The problem: Find every line in the records that holds the string "without". Copy each one.

(Saved data entries)
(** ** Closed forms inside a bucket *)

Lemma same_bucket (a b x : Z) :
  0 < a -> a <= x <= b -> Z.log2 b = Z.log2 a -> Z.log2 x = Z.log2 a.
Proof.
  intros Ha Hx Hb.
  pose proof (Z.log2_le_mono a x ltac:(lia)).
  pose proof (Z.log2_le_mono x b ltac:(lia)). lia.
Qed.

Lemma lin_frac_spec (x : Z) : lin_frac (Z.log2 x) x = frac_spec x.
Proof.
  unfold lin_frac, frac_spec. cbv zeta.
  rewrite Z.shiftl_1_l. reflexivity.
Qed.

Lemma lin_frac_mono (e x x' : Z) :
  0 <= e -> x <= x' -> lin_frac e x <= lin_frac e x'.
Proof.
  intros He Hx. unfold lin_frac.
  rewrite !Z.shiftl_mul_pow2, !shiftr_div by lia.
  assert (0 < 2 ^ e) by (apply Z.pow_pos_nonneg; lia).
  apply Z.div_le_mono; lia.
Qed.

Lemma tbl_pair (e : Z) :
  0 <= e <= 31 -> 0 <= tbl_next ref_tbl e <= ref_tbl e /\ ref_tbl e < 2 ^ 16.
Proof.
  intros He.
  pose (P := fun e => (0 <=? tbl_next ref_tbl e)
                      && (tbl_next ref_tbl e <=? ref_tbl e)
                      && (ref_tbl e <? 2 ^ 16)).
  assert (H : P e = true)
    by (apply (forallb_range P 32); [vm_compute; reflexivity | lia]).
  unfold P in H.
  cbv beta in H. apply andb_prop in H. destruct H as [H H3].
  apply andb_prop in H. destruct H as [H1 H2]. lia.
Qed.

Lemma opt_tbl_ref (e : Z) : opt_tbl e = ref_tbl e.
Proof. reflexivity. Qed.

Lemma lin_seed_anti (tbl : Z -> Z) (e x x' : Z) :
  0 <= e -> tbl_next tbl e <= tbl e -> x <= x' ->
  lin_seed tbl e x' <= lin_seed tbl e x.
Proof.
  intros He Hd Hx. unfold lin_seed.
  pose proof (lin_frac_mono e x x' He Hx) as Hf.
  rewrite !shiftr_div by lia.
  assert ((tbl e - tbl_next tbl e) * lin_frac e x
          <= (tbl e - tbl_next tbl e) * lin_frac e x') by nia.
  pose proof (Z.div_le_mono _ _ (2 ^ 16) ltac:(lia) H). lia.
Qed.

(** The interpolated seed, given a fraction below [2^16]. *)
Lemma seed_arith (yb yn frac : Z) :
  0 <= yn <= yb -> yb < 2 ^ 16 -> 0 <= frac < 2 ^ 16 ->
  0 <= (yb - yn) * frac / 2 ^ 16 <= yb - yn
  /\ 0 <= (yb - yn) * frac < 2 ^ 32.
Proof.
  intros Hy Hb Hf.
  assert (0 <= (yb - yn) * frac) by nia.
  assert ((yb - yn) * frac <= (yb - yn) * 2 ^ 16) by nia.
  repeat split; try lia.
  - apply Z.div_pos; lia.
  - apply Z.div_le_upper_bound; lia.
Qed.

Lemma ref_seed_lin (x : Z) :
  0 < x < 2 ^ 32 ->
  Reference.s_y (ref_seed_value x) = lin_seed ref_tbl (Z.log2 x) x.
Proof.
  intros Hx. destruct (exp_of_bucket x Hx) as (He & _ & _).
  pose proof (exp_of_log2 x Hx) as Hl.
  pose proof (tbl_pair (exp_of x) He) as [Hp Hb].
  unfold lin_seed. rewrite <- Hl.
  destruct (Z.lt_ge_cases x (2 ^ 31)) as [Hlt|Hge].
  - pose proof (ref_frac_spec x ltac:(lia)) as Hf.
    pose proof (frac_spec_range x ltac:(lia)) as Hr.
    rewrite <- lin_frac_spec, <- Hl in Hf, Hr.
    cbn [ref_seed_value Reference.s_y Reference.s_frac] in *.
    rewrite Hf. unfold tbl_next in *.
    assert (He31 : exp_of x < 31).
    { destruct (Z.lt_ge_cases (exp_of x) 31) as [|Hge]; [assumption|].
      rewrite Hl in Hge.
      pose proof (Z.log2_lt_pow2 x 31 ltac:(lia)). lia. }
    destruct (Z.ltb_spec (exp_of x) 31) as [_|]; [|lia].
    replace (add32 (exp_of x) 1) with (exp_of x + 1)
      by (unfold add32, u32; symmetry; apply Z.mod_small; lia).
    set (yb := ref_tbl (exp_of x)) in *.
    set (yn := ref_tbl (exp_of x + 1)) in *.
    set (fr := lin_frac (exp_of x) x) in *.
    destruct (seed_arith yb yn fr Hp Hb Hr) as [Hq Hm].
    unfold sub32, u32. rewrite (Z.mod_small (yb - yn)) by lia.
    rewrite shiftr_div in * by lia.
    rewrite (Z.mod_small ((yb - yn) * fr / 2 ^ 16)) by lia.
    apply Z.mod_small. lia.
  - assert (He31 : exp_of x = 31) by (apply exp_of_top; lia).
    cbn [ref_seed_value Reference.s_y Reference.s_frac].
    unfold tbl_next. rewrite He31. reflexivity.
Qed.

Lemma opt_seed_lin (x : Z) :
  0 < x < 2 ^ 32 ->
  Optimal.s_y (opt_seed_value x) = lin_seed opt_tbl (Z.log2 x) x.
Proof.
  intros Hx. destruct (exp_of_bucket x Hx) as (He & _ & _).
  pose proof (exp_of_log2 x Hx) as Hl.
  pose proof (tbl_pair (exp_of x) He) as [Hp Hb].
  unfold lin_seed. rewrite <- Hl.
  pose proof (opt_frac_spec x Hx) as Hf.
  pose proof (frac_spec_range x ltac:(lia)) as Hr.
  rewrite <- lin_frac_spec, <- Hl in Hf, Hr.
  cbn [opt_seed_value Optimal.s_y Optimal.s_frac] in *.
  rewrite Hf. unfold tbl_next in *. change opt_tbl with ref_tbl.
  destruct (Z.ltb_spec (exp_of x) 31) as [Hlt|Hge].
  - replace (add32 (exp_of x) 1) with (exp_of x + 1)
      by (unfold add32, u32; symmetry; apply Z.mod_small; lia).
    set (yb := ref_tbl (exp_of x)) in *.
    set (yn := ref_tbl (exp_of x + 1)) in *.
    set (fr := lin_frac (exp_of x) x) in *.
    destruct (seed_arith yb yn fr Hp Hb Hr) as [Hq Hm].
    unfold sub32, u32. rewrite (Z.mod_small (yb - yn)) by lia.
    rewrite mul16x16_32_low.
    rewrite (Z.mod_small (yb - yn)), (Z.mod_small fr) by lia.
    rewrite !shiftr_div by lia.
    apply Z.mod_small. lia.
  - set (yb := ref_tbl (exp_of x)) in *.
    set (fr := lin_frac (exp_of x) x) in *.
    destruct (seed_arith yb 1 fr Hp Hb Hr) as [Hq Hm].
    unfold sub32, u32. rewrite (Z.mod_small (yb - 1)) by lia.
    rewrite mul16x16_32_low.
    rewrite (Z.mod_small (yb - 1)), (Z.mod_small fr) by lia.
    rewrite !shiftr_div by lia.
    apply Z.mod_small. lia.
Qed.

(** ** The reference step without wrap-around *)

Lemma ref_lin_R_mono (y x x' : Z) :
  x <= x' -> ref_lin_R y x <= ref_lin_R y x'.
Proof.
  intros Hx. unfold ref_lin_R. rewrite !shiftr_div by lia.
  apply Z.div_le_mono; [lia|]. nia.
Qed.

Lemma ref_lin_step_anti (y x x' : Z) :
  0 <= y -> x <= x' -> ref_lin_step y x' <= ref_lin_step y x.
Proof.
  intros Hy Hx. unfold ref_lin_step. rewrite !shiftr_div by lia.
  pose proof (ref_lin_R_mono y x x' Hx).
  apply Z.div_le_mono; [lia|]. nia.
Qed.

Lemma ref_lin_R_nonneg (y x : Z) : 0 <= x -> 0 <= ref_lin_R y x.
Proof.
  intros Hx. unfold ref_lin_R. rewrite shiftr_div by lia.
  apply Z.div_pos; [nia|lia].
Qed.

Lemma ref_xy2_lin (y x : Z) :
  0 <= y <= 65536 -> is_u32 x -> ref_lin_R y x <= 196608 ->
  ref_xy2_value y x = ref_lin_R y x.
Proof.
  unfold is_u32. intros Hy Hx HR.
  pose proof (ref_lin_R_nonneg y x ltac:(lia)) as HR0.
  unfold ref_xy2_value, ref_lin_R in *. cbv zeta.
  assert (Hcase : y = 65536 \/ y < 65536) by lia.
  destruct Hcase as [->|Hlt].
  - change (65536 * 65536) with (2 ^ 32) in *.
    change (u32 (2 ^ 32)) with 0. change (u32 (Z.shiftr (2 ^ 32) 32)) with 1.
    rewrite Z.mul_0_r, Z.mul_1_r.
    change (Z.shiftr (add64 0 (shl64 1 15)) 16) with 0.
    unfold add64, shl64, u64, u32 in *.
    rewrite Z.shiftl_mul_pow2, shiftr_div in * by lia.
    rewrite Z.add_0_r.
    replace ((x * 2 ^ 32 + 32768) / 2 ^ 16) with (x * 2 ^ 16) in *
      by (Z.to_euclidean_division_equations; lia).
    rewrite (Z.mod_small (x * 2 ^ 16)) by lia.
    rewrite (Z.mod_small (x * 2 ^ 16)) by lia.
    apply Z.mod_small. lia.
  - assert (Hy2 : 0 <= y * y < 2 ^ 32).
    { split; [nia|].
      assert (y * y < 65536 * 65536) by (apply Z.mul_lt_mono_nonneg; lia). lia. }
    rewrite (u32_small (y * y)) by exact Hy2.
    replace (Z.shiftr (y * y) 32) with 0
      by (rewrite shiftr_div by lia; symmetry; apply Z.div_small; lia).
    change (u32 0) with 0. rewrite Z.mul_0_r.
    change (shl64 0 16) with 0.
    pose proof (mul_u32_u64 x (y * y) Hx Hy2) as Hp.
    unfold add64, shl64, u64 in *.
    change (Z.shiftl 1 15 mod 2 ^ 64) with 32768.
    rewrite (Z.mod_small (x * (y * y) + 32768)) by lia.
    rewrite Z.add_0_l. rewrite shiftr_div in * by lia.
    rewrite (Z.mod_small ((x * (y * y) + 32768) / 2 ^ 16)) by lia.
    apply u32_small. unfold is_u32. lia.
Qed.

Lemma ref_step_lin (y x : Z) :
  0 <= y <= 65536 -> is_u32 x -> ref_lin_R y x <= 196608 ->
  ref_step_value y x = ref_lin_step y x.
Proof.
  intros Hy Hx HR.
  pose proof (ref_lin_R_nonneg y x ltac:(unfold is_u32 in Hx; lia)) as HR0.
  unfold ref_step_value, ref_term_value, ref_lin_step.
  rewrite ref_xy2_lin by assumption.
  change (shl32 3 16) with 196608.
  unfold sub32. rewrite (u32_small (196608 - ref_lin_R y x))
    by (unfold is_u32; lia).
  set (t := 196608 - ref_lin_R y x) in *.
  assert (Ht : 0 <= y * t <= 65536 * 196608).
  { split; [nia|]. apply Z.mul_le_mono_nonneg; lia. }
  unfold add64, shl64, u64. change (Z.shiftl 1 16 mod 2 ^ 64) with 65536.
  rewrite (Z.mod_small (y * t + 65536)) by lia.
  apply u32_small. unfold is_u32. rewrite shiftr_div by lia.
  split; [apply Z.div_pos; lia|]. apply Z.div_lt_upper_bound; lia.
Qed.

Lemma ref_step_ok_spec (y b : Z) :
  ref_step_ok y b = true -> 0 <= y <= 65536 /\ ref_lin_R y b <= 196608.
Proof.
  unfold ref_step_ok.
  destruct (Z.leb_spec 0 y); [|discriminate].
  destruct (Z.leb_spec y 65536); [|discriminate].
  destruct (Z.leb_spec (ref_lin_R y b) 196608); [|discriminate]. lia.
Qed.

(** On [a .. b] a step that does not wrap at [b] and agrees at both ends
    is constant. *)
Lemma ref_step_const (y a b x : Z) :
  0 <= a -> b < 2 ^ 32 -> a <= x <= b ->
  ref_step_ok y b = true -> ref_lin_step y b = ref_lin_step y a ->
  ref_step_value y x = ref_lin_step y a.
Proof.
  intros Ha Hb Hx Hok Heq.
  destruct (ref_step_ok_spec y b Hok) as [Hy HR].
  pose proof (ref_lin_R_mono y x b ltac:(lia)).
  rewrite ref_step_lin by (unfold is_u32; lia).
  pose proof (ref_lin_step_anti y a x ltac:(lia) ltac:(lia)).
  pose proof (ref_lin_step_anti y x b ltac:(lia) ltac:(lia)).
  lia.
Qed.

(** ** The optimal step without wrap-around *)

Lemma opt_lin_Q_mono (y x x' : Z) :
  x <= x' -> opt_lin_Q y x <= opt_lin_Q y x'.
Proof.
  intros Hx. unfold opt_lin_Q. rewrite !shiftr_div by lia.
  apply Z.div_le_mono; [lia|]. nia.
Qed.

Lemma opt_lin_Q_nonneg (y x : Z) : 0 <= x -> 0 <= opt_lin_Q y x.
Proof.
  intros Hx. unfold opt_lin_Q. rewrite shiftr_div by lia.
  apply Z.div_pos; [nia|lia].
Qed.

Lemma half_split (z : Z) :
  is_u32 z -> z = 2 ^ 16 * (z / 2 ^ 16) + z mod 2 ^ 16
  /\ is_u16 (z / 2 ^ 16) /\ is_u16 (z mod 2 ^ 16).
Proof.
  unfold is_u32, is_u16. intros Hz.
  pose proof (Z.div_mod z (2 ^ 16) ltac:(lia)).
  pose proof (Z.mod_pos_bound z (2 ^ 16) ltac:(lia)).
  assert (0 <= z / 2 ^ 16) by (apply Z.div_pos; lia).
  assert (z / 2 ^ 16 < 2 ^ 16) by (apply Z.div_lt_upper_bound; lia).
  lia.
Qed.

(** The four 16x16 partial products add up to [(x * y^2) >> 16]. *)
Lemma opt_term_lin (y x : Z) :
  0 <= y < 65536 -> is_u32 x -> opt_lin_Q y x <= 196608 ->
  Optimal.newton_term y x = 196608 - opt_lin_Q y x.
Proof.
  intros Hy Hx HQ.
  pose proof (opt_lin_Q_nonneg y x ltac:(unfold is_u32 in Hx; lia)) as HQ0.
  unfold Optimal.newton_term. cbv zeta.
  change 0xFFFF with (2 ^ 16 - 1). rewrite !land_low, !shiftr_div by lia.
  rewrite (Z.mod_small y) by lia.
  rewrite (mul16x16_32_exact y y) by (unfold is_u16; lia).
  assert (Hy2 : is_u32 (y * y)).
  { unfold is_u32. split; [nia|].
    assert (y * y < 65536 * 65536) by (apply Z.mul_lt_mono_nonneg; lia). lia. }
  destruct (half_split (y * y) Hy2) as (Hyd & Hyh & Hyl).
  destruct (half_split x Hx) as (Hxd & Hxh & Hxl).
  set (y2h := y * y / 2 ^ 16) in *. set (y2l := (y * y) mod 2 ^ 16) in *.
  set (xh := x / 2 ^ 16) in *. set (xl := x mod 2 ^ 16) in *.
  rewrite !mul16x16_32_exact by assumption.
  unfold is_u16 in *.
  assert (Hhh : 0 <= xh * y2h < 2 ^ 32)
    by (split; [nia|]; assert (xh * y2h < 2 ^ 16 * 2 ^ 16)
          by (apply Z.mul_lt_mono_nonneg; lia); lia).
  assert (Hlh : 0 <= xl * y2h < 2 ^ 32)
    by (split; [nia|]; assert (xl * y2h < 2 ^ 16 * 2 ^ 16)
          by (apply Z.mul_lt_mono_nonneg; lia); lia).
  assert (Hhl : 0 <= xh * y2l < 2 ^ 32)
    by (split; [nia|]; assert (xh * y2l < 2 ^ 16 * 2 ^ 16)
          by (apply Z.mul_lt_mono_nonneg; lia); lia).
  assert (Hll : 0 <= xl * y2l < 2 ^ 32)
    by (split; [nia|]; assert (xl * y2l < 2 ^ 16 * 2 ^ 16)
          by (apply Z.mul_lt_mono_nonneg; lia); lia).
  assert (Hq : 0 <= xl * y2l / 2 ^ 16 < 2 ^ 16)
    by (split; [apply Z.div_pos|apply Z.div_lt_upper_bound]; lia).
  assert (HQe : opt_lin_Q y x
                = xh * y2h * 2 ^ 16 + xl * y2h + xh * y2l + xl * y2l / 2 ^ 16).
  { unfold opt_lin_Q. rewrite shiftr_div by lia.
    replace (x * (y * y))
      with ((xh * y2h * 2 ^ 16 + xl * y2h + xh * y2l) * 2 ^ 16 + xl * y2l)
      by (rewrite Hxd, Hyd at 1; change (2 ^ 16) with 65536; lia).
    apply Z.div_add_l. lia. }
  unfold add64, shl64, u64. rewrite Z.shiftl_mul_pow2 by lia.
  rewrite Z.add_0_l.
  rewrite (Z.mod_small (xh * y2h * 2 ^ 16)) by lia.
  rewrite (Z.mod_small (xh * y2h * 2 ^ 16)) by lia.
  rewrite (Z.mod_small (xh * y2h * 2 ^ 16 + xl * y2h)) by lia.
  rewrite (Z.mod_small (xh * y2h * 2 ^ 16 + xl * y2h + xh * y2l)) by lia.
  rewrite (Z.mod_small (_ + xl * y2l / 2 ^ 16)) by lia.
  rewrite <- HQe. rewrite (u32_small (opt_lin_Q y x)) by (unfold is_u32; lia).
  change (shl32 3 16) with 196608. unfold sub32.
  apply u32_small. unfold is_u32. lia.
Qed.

Result of the task:
(** ** The reference step without wrap-around *)
(** ** The optimal step without wrap-around *)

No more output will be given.